I often hear talk of moving from best practice to best fit in development. When I ask what people mean by this I seldom get the same answer. But the basic idea is that multiple solutions are considered  instead of a one-best-way solution. I like the idea in concept and have written on it as a way of ensuring that we get past the tyranny of one-best-way. But I don’t think having multiple solutions to choose from is enough.

Getting Best fit is not simply about looking at a variety of options and deciding which one works best in the place one is working. This is because it is really hard to know what led to and informed the ideas being considered, and it is hard to know what the contextual realities are in the place where one is doing the fitting. So: One may think that an idea from South Africa will work in Botswana, because there are contextual similarities, but one does not know if the South African idea depends on very localized political or capacity issues that are not present in Botswana.

The only way one truly does best fit is by trying stuff out and learning what works, hopefully why, and then adapting.

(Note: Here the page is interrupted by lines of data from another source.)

(** C10, as the code has it: for a request that has a body, which every
    multipart upload has, the handler empties both caches before it
    extracts a file, so the request behaves as if it had started with empty
    caches; the caches it leaves, whether it succeeds, fails in the
    extraction, fails at the API or throws at the text of its prompt, are
    the same whatever the caches and the history were before, and when the
    extraction succeeds they hold the blocks and the names of the
    request's files and nothing else.  A request without a body makes the
    handler throw before that, and the world stays as it was. *)
Theorem C10_store_holds_only_the_new_request
  (req : ChartRequest) (w w' : World) :
  (~ NoBody (body req) ->
   generateChart H req w = generateChart H req (emptied w)
   /\ store (snd (generateChart H req w)) = store (snd (generateChart H req w')))
  /\ (forall fs, files req = Some fs ->
        ~ NoBody (body req)
        /\ (Forall (Converts H) fs ->
            store (snd (generateChart H req w)) =
              (concatBlocks H (sortFiles H fs), map originalname (sortFiles H fs))))
  /\ (NoBody (body req) -> exists e, generateChart H req w = (Throws e, w)).
Proof.
  split; [|split].
  - intros Hbody. split; [|now apply generateChart_store].
    rewrite !generateChart_steps.
    now rewrite (proj2 (getProp_body (body req) "prompt") Hbody).
  - intros fs Hfs.
    pose proof (multipart_has_body req fs Hfs) as Hbody.
    split; [exact Hbody|]. intros Hall.
    assert (Hsorted : Forall (Converts H) (sortFiles H fs)).
    { clear Hfs. induction fs as [|f fs IH]; [constructor|].
      inversion Hall as [|? ? Hf Hrest]; subst. specialize (IH Hrest).
      cbn [sortFiles]. induction (sortFiles H fs) as [|g l IHl]; cbn [insertFile].
      - now constructor.
      - inversion IH; subst.
        destruct (_ >? 0); constructor; auto. }
    rewrite generateChart_steps.
    rewrite (proj2 (getProp_body (body req) "prompt") Hbody).
    unfold extraction. rewrite Hfs.
    rewrite (extractFiles_converting _ _ Hsorted).
    destruct (ToString (numberText H) _ _) as [promptText|e]; [|reflexivity].
    rewrite callGeminiForJson_schedule. cbv zeta.
    match goal with
    | |- context [retrySchedule ?p ?a ?b ?c] =>
        destruct (retrySchedule p a b c) as [[?v|?e] ?evs]
    end; reflexivity.
  - intros Hbody. rewrite generateChart_steps.
    destruct (proj1 (getProp_body (body req) "prompt") Hbody) as (e & ->).
    now exists e.
Qed.

End Corpus.

Section CorpusWitnesses.
Import JS Server Spec Samples.

Lemma C1_failed_extraction_witness :
  generateChart offlineHost (upload [reportDocx; notesTxt]) usedWorld =
  (Normal (errorReply 500 "Error processing uploaded files."),
   mkWorld (concatBlocks offlineHost [notesTxt] ++ startMarker "report.docx")
           (map originalname [notesTxt] ++ ["report.docx"])
           (fetchCount usedWorld) (trace usedWorld)).
Proof.
  apply (C1_failed_extraction_aborts_and_keeps_prefix offlineHost
           (upload [reportDocx; notesTxt]) usedWorld
           [reportDocx; notesTxt] [notesTxt] [] reportDocx
           (mkError "Can't find end of central directory : is this a zip file ?")).
  - reflexivity.
  - vm_compute. reflexivity.
  - constructor; [|constructor]. exists "alpha"%string. vm_compute. reflexivity.
  - vm_compute. reflexivity.
Defined.

End CorpusWitnesses.

(* ================================================================== *)
(** * The server: the order of the files                               *)
(* ================================================================== *)

Section Sorting.
Import JS Server Spec Samples.

Variable H : Host.

#[local] Abbreviation le := (nameLe H).

Lemma insertFile_perm (f : File) (l : list File) :
  Permutation (insertFile H f l) (f :: l).
Proof.
  induction l as [|g l IH]; cbn [insertFile]; [reflexivity|].
  destruct (_ >? 0); [|reflexivity].
  rewrite IH. apply perm_swap.
Qed.

Lemma sortFiles_perm (l : list File) : Permutation (sortFiles H l) l.
Proof.
  induction l as [|f l IH]; cbn [sortFiles]; [reflexivity|].
  rewrite insertFile_perm. now constructor.
Qed.

#[local] Abbreviation Total := (TotalOn H).
#[local] Abbreviation Transitive := (TransitiveOn H).
#[local] Abbreviation Separated := (SeparatedOn H).

Lemma insertFile_sorted (f : File) (l : list File) :
  Total (f :: l) -> Transitive (f :: l) ->
  StronglySorted le l -> StronglySorted le (insertFile H f l).
Proof.
  intros Htot Htr. induction l as [|g l IH]; intros Hs; cbn [insertFile].
  - repeat constructor.
  - inversion Hs as [|? ? Hl Hg]; subst.
    destruct (Z.gtb_spec (localeCompare H (originalname f) (originalname g)) 0)
      as [Hgt|Hle].
    + constructor.
      * apply IH; [| |assumption].
        -- intros a b Ha Hb. apply Htot; cbn in *; tauto.
        -- intros a b c Ha Hb Hc. apply Htr; cbn in *; tauto.
      * assert (Hgf : le g f).
        { destruct (Htot f g) as [Hfg|Hgf]; cbn; auto.
          unfold nameLe, compareNames in Hfg. lia. }
        apply Forall_forall. intros x Hx.
        apply (Permutation_in _ (insertFile_perm f l)) in Hx.
        destruct Hx as [<-|Hx]; [assumption|].
        rewrite Forall_forall in Hg. now apply Hg.
    + constructor; [assumption|].
      constructor; [exact Hle|].
      apply Forall_forall. intros x Hx.
      rewrite Forall_forall in Hg.
      apply (Htr f g x); cbn; auto.
Qed.

Lemma sortFiles_sorted (l : list File) :
  Total l -> Transitive l -> StronglySorted le (sortFiles H l).
Proof.
  induction l as [|f l IH]; intros Htot Htr; cbn [sortFiles]; [constructor|].
  assert (Hin : forall x, In x (f :: sortFiles H l) -> In x (f :: l)).
  { intros x [<-|Hx]; [now left|].
    right. exact (Permutation_in _ (sortFiles_perm l) Hx). }
  apply insertFile_sorted.
  - intros a b Ha Hb. apply Htot; auto.
  - intros a b c Ha Hb Hc. apply Htr; auto.
  - apply IH.
    + intros a b Ha Hb. apply Htot; cbn; auto.
    + intros a b c Ha Hb Hc. apply Htr; cbn; auto.
Qed.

Try the South African example in Botswana, ask where it is working and why, and then chisel the idea into a shape that fits Botswana better — simultaneously building some new capacities in Botswana to make the fit work.

It is not, therefore, about getting best fit in some conceptual manner, but about ‘fitting’ in practice. Kind of like being a tailor to someone looking for a new suit. How might it work? Let’s think of buying a new suit….

  • Identify the general type of suite that interests you…
  • Choose a variety of potential suites off-the-shelf
  • Try them on…with the tailor advising on their fit…
  • Learn what kinds of cuts and styles work best for your look (you may be surprised and find your assumptions were incorrect)
  • Decide on the style and cut and color you want (and other characteristics)
  • See what you can take off-the-shelf (you may have the entire suite, or a jacket, or a jacket with sleeves that need shortening, etc.)
  • Get the tailor to make alterations you need… as many as required
  • try it on again
  • make more alterations
  • pay that tailor and leave, to impress the world with your best fitted suit!

1 Comment

  1. This is a very thoughtful suggestion. Doing development differently requires just such an effort especially if working at the local level.